== AVAILABLE DATA ==

(* ===== verification/Kernel.v ===== *)
(** * The module's state and the monad its handlers run in

    [kstate] is everything the V-MAC code reads or writes: the live socket
    buffers, the [vmalloc]ed encoding structures, the two hash tables of
    [rtw_xmit.c], the clock, the registered process, the monitor adapter, what
    was put on the air and what was delivered to userspace.  A handler is a
    function of type [K A]; a kernel crash is the outcome [Crash], and a memory
    error that does not stop execution is recorded in [k_log]. *)

From S2P Require Import Prelude Skb VmacDefs.
Inductive fault :=
  | NullDeref       (** a NULL pointer is dereferenced *)
  | BadPointer      (** a pointer to no live object is dereferenced *)
  | DivByZero
  | SkbPanic        (** [skb_over_panic] or [skb_under_panic] *)
  | WildCopy        (** [memcpy] with a length that wrapped around *)
  | DoubleFree      (** a buffer that is not live is freed *)
  | UninitFree      (** an uninitialised pointer is freed *)
  | OutOfBounds.    (** an array is read outside its bounds *)

#[export] Instance fault_eq_dec : EqDecision fault.
Proof. solve_decision. Defined.

(** What [dump_mgntframe] hands to the hardware. *)
Record tx_frame := mk_tx_frame {
  tf_rate : Z; tf_bw : Z; tf_sgi : Z; tf_ldpc : Z; tf_stbc : Z;
  tf_seqnum : Z; tf_pktlen : Z; tf_bytes : list Z
}.

(** The fields of the monitor adapter that the V-MAC path changes. *)
Record adapter := mk_adapter { ad_mgnt_seq : Z; ad_tx_pkts : Z; ad_tx_bytes : Z }.

(** A netlink message unicast to the registered process. *)
Record nl_msg := mk_nl_msg { nm_pid : Z; nm_len : Z; nm_data : list Z }.

(** The outcomes of the calls whose result the environment decides: whether
    an allocation, a [spin_trylock] or an attempt to obtain a transmit frame
    succeeds (the head of the list; success once the list is exhausted), the
    random words, and the content of uncleared [vmalloc] memory. *)
Record oracle := mk_oracle {
  o_alloc : list bool;
  o_trylock : list bool;
  o_xmit : list bool;
  o_random : list Z;
  o_rx_mem : encoding_rx;
  o_tx_mem : encoding_tx
}.

(** A receive frame header ([union recv_frame]) owns the buffer [rf_pkt];
    [free_recv_queue] holds the free ones and [free_recvframe_cnt] is its
    declared length. *)
Record recv_priv := mk_recv_priv {
  rf_pkt : gmap Z Z;
  free_recv_queue : list Z;
  free_recvframe_cnt : Z
}.

Record kstate := mk_kstate {
  k_skbs : gmap Z skb;
  k_next : Z;
  k_rx_mem : gmap Z encoding_rx;
  k_tx_mem : gmap Z encoding_tx;
  k_rx_enc : gmap Z (list Z);
  k_tx_enc : gmap Z (list Z);
  k_jiffies : Z;
  k_pidt : Z;
  k_configured : bool;
  k_nl_sk : bool;
  k_mon : option adapter;
  k_recv : recv_priv;
  k_air : list tx_frame;
  k_user : list nl_msg;
  k_log : list fault;
  k_oracle : oracle
}.

#[export] Instance oracle_eta : Eta oracle := fun o =>
  mk_oracle (o_alloc o) (o_trylock o) (o_xmit o) (o_random o) (o_rx_mem o) (o_tx_mem o).

#[export] Instance recv_priv_eta : Eta recv_priv := fun r =>
  mk_recv_priv (rf_pkt r) (free_recv_queue r) (free_recvframe_cnt r).

#[export] Instance kstate_eta : Eta kstate := fun s =>
  mk_kstate (k_skbs s) (k_next s) (k_rx_mem s) (k_tx_mem s) (k_rx_enc s) (k_tx_enc s)
    (k_jiffies s) (k_pidt s) (k_configured s) (k_nl_sk s) (k_mon s) (k_recv s) (k_air s) (k_user s)
    (k_log s) (k_oracle s).

(** ** The monad *)

Inductive outcome (A : Type) :=
  | Done (a : A) (s : kstate)
  | Crash (f : fault) (s : kstate).
Arguments Done {A} a s.
Arguments Crash {A} f s.

Definition K (A : Type) : Type := kstate -> outcome A.

#[export] Instance K_ret : MRet K := fun A a s => Done a s.
#[export] Instance K_bind : MBind K := fun A B f m s =>
  match m s with
  | Done a s' => f a s'
  | Crash e s' => Crash e s'
  end.

Definition crash {A} (f : fault) : K A := fun s => Crash f s.
Definition get : K kstate := fun s => Done s s.
Definition gets {A} (f : kstate -> A) : K A := fun s => Done (f s) s.
Definition modify (f : kstate -> kstate) : K unit := fun s => Done tt (f s).
Definition log (f : fault) : K unit := modify (fun s => s <| k_log := k_log s ++ [f] |>).
Definition skip : K unit := mret tt.

(** The next outcome the environment has for a call; success (or the random
    word 0) once the list is exhausted. *)
Definition ask_alloc : K bool := fun s =>
  match o_alloc (k_oracle s) with
  | [] => Done true s
  | b :: l => Done b (s <| k_oracle := (k_oracle s) <| o_alloc := l |> |>)
  end.
Definition ask_trylock : K bool := fun s =>
  match o_trylock (k_oracle s) with
  | [] => Done true s
  | b :: l => Done b (s <| k_oracle := (k_oracle s) <| o_trylock := l |> |>)
  end.
Definition ask_xmit : K bool := fun s =>
  match o_xmit (k_oracle s) with
  | [] => Done true s
  | b :: l => Done b (s <| k_oracle := (k_oracle s) <| o_xmit := l |> |>)
  end.
Definition ask_random : K Z := fun s =>
  match o_random (k_oracle s) with
  | [] => Done 0 s
  | r :: l => Done r (s <| k_oracle := (k_oracle s) <| o_random := l |> |>)
  end.

(** ** Socket buffers in memory *)

(** A fresh live buffer. *)
Definition new_skb (b : skb) : K Z := fun s =>
  Done (k_next s) (s <| k_skbs := <[k_next s := b]> (k_skbs s) |> <| k_next := k_next s + 1 |>).

(** An allocation that may return NULL. *)
Definition alloc_skb (b : skb) : K Z :=
  ok ← ask_alloc;
  if (ok : bool) then new_skb b else mret 0.

Definition get_skb (p : Z) : K skb := fun s =>
  if decide (p = 0) then Crash NullDeref s
  else match k_skbs s !! p with
       | Some b => Done b s
       | None => Crash BadPointer s
       end.

Definition put_skb (p : Z) (b : skb) : K unit :=
  modify (fun s => s <| k_skbs := <[p := b]> (k_skbs s) |>).

(** [kfree_skb]: nothing for NULL. *)
Definition kfree_skb (p : Z) : K unit := fun s =>
  if decide (p = 0) then Done tt s
  else match k_skbs s !! p with
       | Some _ => Done tt (s <| k_skbs := delete p (k_skbs s) |>)
       | None => log DoubleFree s
       end.

(** [memcpy(skb_push(p, n), src, n)], [memcpy(skb_put(p, n), src, n)] and
    [skb_pull(p, n)] on a buffer in memory. *)
Definition push_skb (p : Z) (src : list Z) : K unit :=
  b ← get_skb p;
  match skb_push b src with Some b' => put_skb p b' | None => crash SkbPanic end.

Definition put_data_skb (p : Z) (src : list Z) : K unit :=
  b ← get_skb p;
  match skb_put b src with Some b' => put_skb p b' | None => crash SkbPanic end.

Definition pull_skb (p : Z) (n : nat) : K unit :=
  b ← get_skb p; put_skb p (skb_pull b n).

(** [skb_copy(p, GFP_KERNEL)]: a private copy of the buffer and its headroom;
    what lies beyond the data is not copied. *)
Definition skb_copy `{Kernel} (p : Z) : K Z :=
  b ← get_skb p;
  alloc_skb (mk_skb (sk_room b) (sk_data b) (fresh_bytes (length (sk_tail b)))).

(** ** Encoding structures in memory *)
Definition get_rx (p : Z) : K encoding_rx := fun s =>
  if decide (p = 0) then Crash NullDeref s
  else match k_rx_mem s !! p with
       | Some r => Done r s
       | None => Crash BadPointer s
       end.
Definition put_rx (p : Z) (r : encoding_rx) : K unit :=
  modify (fun s => s <| k_rx_mem := <[p := r]> (k_rx_mem s) |>).
Definition get_tx (p : Z) : K encoding_tx := fun s =>
  if decide (p = 0) then Crash NullDeref s
  else match k_tx_mem s !! p with
       | Some r => Done r s
       | None => Crash BadPointer s
       end.
Definition put_tx (p : Z) (r : encoding_tx) : K unit :=
  modify (fun s => s <| k_tx_mem := <[p := r]> (k_tx_mem s) |>).

(** [vmalloc] does not clear the memory it returns; NULL when it fails. *)
Definition new_rx : K Z := fun s =>
  Done (k_next s)
    (s <| k_rx_mem := <[k_next s := o_rx_mem (k_oracle s)]> (k_rx_mem s) |>
       <| k_next := k_next s + 1 |>).
Definition new_tx : K Z := fun s =>
  Done (k_next s)
    (s <| k_tx_mem := <[k_next s := o_tx_mem (k_oracle s)]> (k_tx_mem s) |>
       <| k_next := k_next s + 1 |>).
Definition vmalloc_rx : K Z :=
  ok ← ask_alloc;
  if (ok : bool) then new_rx else mret 0.
Definition vmalloc_tx : K Z :=
  ok ← ask_alloc;
  if (ok : bool) then new_tx else mret 0.
Definition vfree_rx (p : Z) : K unit :=
  modify (fun s => s <| k_rx_mem := delete p (k_rx_mem s) |>).
Definition vfree_tx (p : Z) : K unit :=
  modify (fun s => s <| k_tx_mem := delete p (k_tx_mem s) |>).

(** ** Symbolic execution *)

Lemma bind_done {A B} (m : K A) (f : A -> K B) s a s' :
  m s = Done a s' -> (m ≫= f) s = f a s'.
Proof. intros E. unfold mbind, K_bind. by rewrite E. Qed.

Lemma bind_crash {A B} (m : K A) (f : A -> K B) s e s' :
  m s = Crash e s' -> (m ≫= f) s = Crash e s'.
Proof. intros E. unfold mbind, K_bind. by rewrite E. Qed.

Lemma ret_done {A} (a : A) s : (mret a : K A) s = Done a s.
Proof. done. Qed.

Lemma get_skb_done p b s : p <> 0 -> k_skbs s !! p = Some b -> get_skb p s = Done b s.
Proof. intros ? E. unfold get_skb. by rewrite decide_False, E. Qed.

Lemma get_rx_done p r s : p <> 0 -> k_rx_mem s !! p = Some r -> get_rx p s = Done r s.
Proof. intros ? E. unfold get_rx. by rewrite decide_False, E. Qed.

Lemma get_tx_done p r s : p <> 0 -> k_tx_mem s !! p = Some r -> get_tx p s = Done r s.
Proof. intros ? E. unfold get_tx. by rewrite decide_False, E. Qed.

Lemma kfree_skb_done p b s :
  p <> 0 -> k_skbs s !! p = Some b ->
  kfree_skb p s = Done tt (s <| k_skbs := delete p (k_skbs s) |>).
Proof. intros ? E. unfold kfree_skb. by rewrite decide_False, E. Qed.

Lemma push_skb_done p b src s :
  p <> 0 -> k_skbs s !! p = Some b -> Z.of_nat (length src) <= sk_room b ->
  push_skb p src s =
    Done tt (s <| k_skbs := <[p := mk_skb (sk_room b - Z.of_nat (length src))
                                         (src ++ sk_data b) (sk_tail b)]> (k_skbs s) |>).
Proof.
  intros Hp E Hr. unfold push_skb.
  rewrite (bind_done _ _ _ _ _ (get_skb_done _ _ _ Hp E)), skb_push_spec by done.
  done.
Qed.

Lemma pull_skb_done p b n s :
  p <> 0 -> k_skbs s !! p = Some b ->
  pull_skb p n s = Done tt (s <| k_skbs := <[p := skb_pull b n]> (k_skbs s) |>).
Proof.
  intros Hp E. unfold pull_skb.
  by rewrite (bind_done _ _ _ _ _ (get_skb_done _ _ _ Hp E)).
Qed.

(** No allocation fails, no lock is contended, no transmit frame is refused. *)
Record calm (s : kstate) : Prop := {
  calm_alloc : o_alloc (k_oracle s) = [];
  calm_trylock : o_trylock (k_oracle s) = [];
  calm_xmit : o_xmit (k_oracle s) = []
}.

Lemma ask_alloc_done s : o_alloc (k_oracle s) = [] -> ask_alloc s = Done true s.
Proof. intros E. unfold ask_alloc. by rewrite E. Qed.
Lemma ask_trylock_done s : o_trylock (k_oracle s) = [] -> ask_trylock s = Done true s.
Proof. intros E. unfold ask_trylock. by rewrite E. Qed.
Lemma ask_xmit_done s : o_xmit (k_oracle s) = [] -> ask_xmit s = Done true s.
Proof. intros E. unfold ask_xmit. by rewrite E. Qed.

Lemma alloc_skb_done b s :
  o_alloc (k_oracle s) = [] ->
  alloc_skb b s = Done (k_next s)
    (s <| k_skbs := <[k_next s := b]> (k_skbs s) |> <| k_next := k_next s + 1 |>).
Proof. intros E. unfold alloc_skb. by rewrite (bind_done _ _ _ _ _ (ask_alloc_done s E)). Qed.

Lemma put_data_skb_done p b src s :
  p <> 0 -> k_skbs s !! p = Some b -> (length src <= length (sk_tail b))%nat ->
  put_data_skb p src s =
    Done tt (s <| k_skbs := <[p := mk_skb (sk_room b) (sk_data b ++ src)
                                     (drop (length src) (sk_tail b))]> (k_skbs s) |>).
Proof.
  intros Hp E Hr. unfold put_data_skb.
  rewrite (bind_done _ _ _ _ _ (get_skb_done _ _ _ Hp E)), skb_put_spec by done.
  done.
Qed.

Lemma skb_copy_done `{Kernel} p b s :
  p <> 0 -> k_skbs s !! p = Some b -> o_alloc (k_oracle s) = [] ->
  skb_copy p s = Done (k_next s)
    (s <| k_skbs := <[k_next s := mk_skb (sk_room b) (sk_data b)
                                    (fresh_bytes (length (sk_tail b)))]> (k_skbs s) |>
       <| k_next := k_next s + 1 |>).
Proof.
  intros Hp E Ha. unfold skb_copy.
  rewrite (bind_done _ _ _ _ _ (get_skb_done _ _ _ Hp E)). by apply alloc_skb_done.
Qed.

Lemma ret_bind {A B} (a : A) (k : A -> K B) s : ((mret a : K A) ≫= k) s = k a s.
Proof. done. Qed.
Lemma modify_bind {B} f (k : unit -> K B) s : (modify f ≫= k) s = k tt (f s).
Proof. done. Qed.
Lemma gets_bind {A B} (f : kstate -> A) (k : A -> K B) s : (gets f ≫= k) s = k (f s) s.
Proof. done. Qed.
Lemma skip_bind {B} (k : unit -> K B) s : (skip ≫= k) s = k tt s.
Proof. done. Qed.
Lemma bind_assoc {A B C} (m : K A) (f : A -> K B) (g : B -> K C) s :
  ((m ≫= f) ≫= g) s = (m ≫= (fun a => f a ≫= g)) s.
Proof. unfold mbind, K_bind. by destruct (m s). Qed.

(** Run the first command when it is a bookkeeping command, which cannot
    fail; otherwise with the equation [E]. *)
Ltac kstep :=
  cbv beta;
  first [rewrite skip_bind | rewrite modify_bind | rewrite gets_bind | rewrite ret_bind];
  cbv beta.
Ltac krun E := erewrite bind_done; [|eapply E]; cbv beta.

(** ** Properties of every outcome

    [post o Q E]: the outcome [o] is normal and satisfies [Q], or is a crash
    in a state that satisfies [E]. *)
Definition post {A} (o : outcome A) (Q : A -> kstate -> Prop) (E : kstate -> Prop) : Prop :=
  match o with Done a s => Q a s | Crash _ s => E s end.

Lemma post_bind {A B} (m : K A) (k : A -> K B) s Q E :
  post (m s) (fun a s' => post (k a s') Q E) E -> post ((m ≫= k) s) Q E.
Proof. unfold mbind, K_bind, post. by destruct (m s). Qed.

Lemma post_mono {A} (o : outcome A) (Q Q' : A -> kstate -> Prop) (E E' : kstate -> Prop) :
  post o Q E -> (forall a s, Q a s -> Q' a s) -> (forall s, E s -> E' s) -> post o Q' E'.
Proof. unfold post. destruct o; eauto. Qed.

(** The commands that only read. *)
Lemma post_get_skb p s (Q : skb -> kstate -> Prop) (E : kstate -> Prop) :
  E s -> (forall b, p <> 0 -> k_skbs s !! p = Some b -> Q b s) -> post (get_skb p s) Q E.
Proof.
  intros HE HQ. unfold get_skb. case_decide; [done|]. by destruct (k_skbs s !! p) eqn:?; cbn; auto.
Qed.
Lemma post_get_rx p s (Q : encoding_rx -> kstate -> Prop) (E : kstate -> Prop) :
  E s -> (forall r, k_rx_mem s !! p = Some r -> Q r s) -> post (get_rx p s) Q E.
Proof.
  intros HE HQ. unfold get_rx. case_decide; [done|]. by destruct (k_rx_mem s !! p) eqn:?; cbn; auto.
Qed.
Lemma post_get_tx p s (Q : encoding_tx -> kstate -> Prop) (E : kstate -> Prop) :
  E s -> (forall t, k_tx_mem s !! p = Some t -> Q t s) -> post (get_tx p s) Q E.
Proof.
  intros HE HQ. unfold get_tx. case_decide; [done|]. by destruct (k_tx_mem s !! p) eqn:?; cbn; auto.
Qed.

===

EXERCISE DETAILS: Above this instruction are the records; retype exactly the lines from the one containing "k_tx_mem : gmap Z encoding_tx;" up to and including the one containing "match o_trylock (k_oracle s) with".

OUTPUT FOR THIS TASK:
  k_tx_mem : gmap Z encoding_tx;
  k_rx_enc : gmap Z (list Z);
  k_tx_enc : gmap Z (list Z);
  k_jiffies : Z;
  k_pidt : Z;
  k_configured : bool;
  k_nl_sk : bool;
  k_mon : option adapter;
  k_recv : recv_priv;
  k_air : list tx_frame;
  k_user : list nl_msg;
  k_log : list fault;
  k_oracle : oracle
}.

#[export] Instance oracle_eta : Eta oracle := fun o =>
  mk_oracle (o_alloc o) (o_trylock o) (o_xmit o) (o_random o) (o_rx_mem o) (o_tx_mem o).

#[export] Instance recv_priv_eta : Eta recv_priv := fun r =>
  mk_recv_priv (rf_pkt r) (free_recv_queue r) (free_recvframe_cnt r).

#[export] Instance kstate_eta : Eta kstate := fun s =>
  mk_kstate (k_skbs s) (k_next s) (k_rx_mem s) (k_tx_mem s) (k_rx_enc s) (k_tx_enc s)
    (k_jiffies s) (k_pidt s) (k_configured s) (k_nl_sk s) (k_mon s) (k_recv s) (k_air s) (k_user s)
    (k_log s) (k_oracle s).

(** ** The monad *)

Inductive outcome (A : Type) :=
  | Done (a : A) (s : kstate)
  | Crash (f : fault) (s : kstate).
Arguments Done {A} a s.
Arguments Crash {A} f s.

Definition K (A : Type) : Type := kstate -> outcome A.

#[export] Instance K_ret : MRet K := fun A a s => Done a s.
#[export] Instance K_bind : MBind K := fun A B f m s =>
  match m s with
  | Done a s' => f a s'
  | Crash e s' => Crash e s'
  end.

Definition crash {A} (f : fault) : K A := fun s => Crash f s.
Definition get : K kstate := fun s => Done s s.
Definition gets {A} (f : kstate -> A) : K A := fun s => Done (f s) s.
Definition modify (f : kstate -> kstate) : K unit := fun s => Done tt (f s).
Definition log (f : fault) : K unit := modify (fun s => s <| k_log := k_log s ++ [f] |>).
Definition skip : K unit := mret tt.

(** The next outcome the environment has for a call; success (or the random
    word 0) once the list is exhausted. *)
Definition ask_alloc : K bool := fun s =>
  match o_alloc (k_oracle s) with
  | [] => Done true s
  | b :: l => Done b (s <| k_oracle := (k_oracle s) <| o_alloc := l |> |>)
  end.
Definition ask_trylock : K bool := fun s =>
  match o_trylock (k_oracle s) with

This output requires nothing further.